┌──

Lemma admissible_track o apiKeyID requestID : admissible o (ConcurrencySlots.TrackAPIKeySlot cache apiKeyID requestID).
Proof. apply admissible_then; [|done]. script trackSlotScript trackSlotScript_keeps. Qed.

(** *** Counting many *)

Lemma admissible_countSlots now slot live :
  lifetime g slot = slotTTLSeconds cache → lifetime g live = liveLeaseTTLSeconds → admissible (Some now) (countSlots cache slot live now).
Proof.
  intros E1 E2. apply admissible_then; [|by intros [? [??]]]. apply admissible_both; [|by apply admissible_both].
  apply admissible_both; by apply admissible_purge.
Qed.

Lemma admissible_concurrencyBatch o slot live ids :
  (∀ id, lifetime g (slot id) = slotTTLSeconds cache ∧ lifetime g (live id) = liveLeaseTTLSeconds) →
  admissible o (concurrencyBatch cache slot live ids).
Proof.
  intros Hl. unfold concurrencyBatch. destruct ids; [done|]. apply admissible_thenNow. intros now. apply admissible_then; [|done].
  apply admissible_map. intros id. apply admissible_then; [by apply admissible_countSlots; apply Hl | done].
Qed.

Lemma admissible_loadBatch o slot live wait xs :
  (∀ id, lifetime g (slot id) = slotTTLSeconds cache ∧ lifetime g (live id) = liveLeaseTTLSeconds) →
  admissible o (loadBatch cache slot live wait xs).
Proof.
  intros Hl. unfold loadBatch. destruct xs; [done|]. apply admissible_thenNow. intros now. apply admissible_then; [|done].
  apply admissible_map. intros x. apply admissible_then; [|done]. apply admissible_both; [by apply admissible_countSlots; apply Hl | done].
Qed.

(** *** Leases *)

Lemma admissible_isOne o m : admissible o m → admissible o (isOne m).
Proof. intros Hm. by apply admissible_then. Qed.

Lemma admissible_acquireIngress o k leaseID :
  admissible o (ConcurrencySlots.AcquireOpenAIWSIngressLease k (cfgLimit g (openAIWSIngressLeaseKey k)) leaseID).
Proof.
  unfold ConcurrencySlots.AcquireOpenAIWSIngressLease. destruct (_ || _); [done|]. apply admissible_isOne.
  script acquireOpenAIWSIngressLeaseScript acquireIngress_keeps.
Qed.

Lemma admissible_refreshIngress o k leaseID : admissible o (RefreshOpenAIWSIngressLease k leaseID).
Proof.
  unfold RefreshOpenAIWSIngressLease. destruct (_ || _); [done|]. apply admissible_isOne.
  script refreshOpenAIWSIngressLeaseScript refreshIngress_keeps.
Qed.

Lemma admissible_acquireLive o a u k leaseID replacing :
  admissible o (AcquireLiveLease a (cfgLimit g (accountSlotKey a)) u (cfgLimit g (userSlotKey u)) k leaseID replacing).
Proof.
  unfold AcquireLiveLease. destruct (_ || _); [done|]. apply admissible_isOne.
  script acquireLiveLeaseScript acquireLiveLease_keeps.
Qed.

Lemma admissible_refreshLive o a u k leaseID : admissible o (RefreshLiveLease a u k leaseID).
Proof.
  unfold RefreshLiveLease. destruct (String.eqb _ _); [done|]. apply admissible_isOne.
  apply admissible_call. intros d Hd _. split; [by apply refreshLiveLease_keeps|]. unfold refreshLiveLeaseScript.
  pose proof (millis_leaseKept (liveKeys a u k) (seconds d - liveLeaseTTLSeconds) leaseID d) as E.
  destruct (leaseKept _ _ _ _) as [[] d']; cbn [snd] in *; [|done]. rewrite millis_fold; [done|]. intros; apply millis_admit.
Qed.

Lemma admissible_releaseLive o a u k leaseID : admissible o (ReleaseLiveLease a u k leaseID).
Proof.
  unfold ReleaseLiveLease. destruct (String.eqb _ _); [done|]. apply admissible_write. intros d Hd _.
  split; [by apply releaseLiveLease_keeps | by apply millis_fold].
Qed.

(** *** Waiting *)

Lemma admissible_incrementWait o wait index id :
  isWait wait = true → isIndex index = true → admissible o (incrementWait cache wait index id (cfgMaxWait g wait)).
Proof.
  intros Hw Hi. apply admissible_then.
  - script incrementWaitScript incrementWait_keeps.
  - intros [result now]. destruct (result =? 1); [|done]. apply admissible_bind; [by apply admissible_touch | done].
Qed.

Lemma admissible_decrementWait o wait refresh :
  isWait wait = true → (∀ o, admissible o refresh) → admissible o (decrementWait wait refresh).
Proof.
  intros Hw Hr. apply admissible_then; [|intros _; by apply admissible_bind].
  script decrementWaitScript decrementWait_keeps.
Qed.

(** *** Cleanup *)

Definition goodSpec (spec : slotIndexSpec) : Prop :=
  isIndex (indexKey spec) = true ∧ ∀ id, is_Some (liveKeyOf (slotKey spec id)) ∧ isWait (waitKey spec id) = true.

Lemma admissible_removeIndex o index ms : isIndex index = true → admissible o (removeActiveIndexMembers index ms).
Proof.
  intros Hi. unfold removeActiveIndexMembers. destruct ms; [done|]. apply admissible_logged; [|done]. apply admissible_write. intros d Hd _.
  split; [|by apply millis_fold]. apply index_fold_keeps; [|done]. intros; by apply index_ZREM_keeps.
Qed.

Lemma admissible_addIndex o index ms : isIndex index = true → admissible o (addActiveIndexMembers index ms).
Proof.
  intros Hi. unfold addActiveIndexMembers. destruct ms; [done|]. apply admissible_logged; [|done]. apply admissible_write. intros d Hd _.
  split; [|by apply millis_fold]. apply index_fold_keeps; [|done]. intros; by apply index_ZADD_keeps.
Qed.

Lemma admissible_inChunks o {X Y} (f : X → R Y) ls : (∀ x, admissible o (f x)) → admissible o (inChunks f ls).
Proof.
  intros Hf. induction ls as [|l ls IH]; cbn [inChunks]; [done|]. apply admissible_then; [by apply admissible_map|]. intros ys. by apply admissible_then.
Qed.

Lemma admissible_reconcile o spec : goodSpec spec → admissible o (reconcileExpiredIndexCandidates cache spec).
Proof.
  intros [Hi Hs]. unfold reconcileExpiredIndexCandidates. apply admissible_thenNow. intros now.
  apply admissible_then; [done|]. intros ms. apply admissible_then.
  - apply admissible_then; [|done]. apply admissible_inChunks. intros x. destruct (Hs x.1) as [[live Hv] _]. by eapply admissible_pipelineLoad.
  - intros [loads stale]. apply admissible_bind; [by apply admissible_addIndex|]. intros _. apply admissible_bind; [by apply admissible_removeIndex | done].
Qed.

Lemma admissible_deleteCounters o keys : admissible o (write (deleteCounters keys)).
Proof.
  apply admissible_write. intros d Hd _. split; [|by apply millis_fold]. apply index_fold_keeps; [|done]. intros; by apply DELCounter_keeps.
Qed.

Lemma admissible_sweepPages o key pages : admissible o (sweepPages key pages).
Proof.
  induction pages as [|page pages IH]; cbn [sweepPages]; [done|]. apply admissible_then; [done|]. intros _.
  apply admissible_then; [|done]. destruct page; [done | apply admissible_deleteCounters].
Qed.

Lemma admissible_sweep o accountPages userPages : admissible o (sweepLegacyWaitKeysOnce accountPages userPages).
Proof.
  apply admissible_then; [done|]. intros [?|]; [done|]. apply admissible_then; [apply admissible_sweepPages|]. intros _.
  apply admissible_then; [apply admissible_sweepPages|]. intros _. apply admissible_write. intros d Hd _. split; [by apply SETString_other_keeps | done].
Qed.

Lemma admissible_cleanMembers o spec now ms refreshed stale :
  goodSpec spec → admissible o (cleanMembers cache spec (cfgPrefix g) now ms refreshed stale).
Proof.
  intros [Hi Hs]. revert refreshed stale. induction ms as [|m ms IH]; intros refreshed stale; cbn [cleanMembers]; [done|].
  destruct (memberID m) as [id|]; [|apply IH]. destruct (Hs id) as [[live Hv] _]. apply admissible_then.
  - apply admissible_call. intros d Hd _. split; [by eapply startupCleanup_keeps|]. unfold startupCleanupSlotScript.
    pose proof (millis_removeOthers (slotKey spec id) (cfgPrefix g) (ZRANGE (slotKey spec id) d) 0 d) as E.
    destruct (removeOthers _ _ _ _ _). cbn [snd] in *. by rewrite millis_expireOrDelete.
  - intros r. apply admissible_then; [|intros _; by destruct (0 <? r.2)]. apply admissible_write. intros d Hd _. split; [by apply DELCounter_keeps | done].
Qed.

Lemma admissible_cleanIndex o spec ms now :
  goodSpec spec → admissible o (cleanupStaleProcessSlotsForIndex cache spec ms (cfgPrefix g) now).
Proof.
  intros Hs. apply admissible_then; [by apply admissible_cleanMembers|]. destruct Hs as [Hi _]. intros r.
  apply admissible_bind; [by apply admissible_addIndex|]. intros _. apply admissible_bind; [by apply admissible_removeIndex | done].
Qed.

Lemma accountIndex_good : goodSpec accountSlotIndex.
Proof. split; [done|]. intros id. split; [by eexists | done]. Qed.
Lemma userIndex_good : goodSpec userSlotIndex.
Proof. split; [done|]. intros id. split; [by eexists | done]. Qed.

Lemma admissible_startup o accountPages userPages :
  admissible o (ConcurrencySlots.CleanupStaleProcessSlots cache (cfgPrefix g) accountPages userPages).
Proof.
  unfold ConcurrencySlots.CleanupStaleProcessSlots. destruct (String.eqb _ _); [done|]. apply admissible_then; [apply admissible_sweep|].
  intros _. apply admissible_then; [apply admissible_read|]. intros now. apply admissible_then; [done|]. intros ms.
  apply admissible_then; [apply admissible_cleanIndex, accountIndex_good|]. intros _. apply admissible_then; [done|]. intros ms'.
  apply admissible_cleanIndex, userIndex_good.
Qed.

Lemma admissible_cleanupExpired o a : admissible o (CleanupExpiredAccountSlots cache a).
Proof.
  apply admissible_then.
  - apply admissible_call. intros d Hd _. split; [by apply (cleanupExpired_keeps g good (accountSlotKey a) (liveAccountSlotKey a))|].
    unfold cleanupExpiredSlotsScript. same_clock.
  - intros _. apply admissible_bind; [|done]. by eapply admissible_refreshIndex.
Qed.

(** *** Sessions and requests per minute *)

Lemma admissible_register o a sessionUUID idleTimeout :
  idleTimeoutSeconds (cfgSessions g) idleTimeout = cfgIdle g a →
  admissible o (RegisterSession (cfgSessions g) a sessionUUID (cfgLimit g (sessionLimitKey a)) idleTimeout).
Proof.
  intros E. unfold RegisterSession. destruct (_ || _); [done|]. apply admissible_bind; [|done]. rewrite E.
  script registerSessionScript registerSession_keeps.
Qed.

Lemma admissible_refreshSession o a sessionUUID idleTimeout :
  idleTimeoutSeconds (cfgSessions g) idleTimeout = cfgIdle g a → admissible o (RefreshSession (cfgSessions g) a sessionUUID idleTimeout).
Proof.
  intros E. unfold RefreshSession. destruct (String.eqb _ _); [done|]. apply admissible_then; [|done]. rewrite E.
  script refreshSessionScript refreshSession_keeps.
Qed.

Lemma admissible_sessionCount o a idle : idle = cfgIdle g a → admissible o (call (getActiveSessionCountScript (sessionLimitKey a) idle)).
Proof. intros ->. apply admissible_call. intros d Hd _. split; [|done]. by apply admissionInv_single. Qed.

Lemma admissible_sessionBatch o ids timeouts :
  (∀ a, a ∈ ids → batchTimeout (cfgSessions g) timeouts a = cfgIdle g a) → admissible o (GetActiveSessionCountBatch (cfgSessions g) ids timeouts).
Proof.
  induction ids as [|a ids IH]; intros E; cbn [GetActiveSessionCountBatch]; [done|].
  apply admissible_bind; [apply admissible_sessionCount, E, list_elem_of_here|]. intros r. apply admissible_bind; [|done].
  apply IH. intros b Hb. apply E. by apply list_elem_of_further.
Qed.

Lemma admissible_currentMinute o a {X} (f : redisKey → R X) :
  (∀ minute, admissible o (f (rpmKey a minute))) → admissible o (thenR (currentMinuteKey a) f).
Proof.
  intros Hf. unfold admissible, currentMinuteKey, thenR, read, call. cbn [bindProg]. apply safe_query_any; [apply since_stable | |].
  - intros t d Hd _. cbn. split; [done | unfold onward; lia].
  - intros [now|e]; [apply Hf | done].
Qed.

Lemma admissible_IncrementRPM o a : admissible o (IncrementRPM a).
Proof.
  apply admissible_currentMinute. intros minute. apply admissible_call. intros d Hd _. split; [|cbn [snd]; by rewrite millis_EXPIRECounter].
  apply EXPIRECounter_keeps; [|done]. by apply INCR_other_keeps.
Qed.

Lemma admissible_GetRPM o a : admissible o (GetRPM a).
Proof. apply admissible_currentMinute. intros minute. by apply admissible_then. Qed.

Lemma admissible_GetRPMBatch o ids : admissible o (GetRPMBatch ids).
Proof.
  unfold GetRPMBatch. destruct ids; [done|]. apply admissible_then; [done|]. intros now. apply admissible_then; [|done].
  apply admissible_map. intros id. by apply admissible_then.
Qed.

└──

# [TASK DESCRIPTION]
Which lines in the listing have the string "accountSlotKey"? Pick them out and copy them.

# [SOLVED PROBLEM]
  admissible o (AcquireLiveLease a (cfgLimit g (accountSlotKey a)) u (cfgLimit g (userSlotKey u)) k leaseID replacing).
  - apply admissible_call. intros d Hd _. split; [by apply (cleanupExpired_keeps g good (accountSlotKey a) (liveAccountSlotKey a))|].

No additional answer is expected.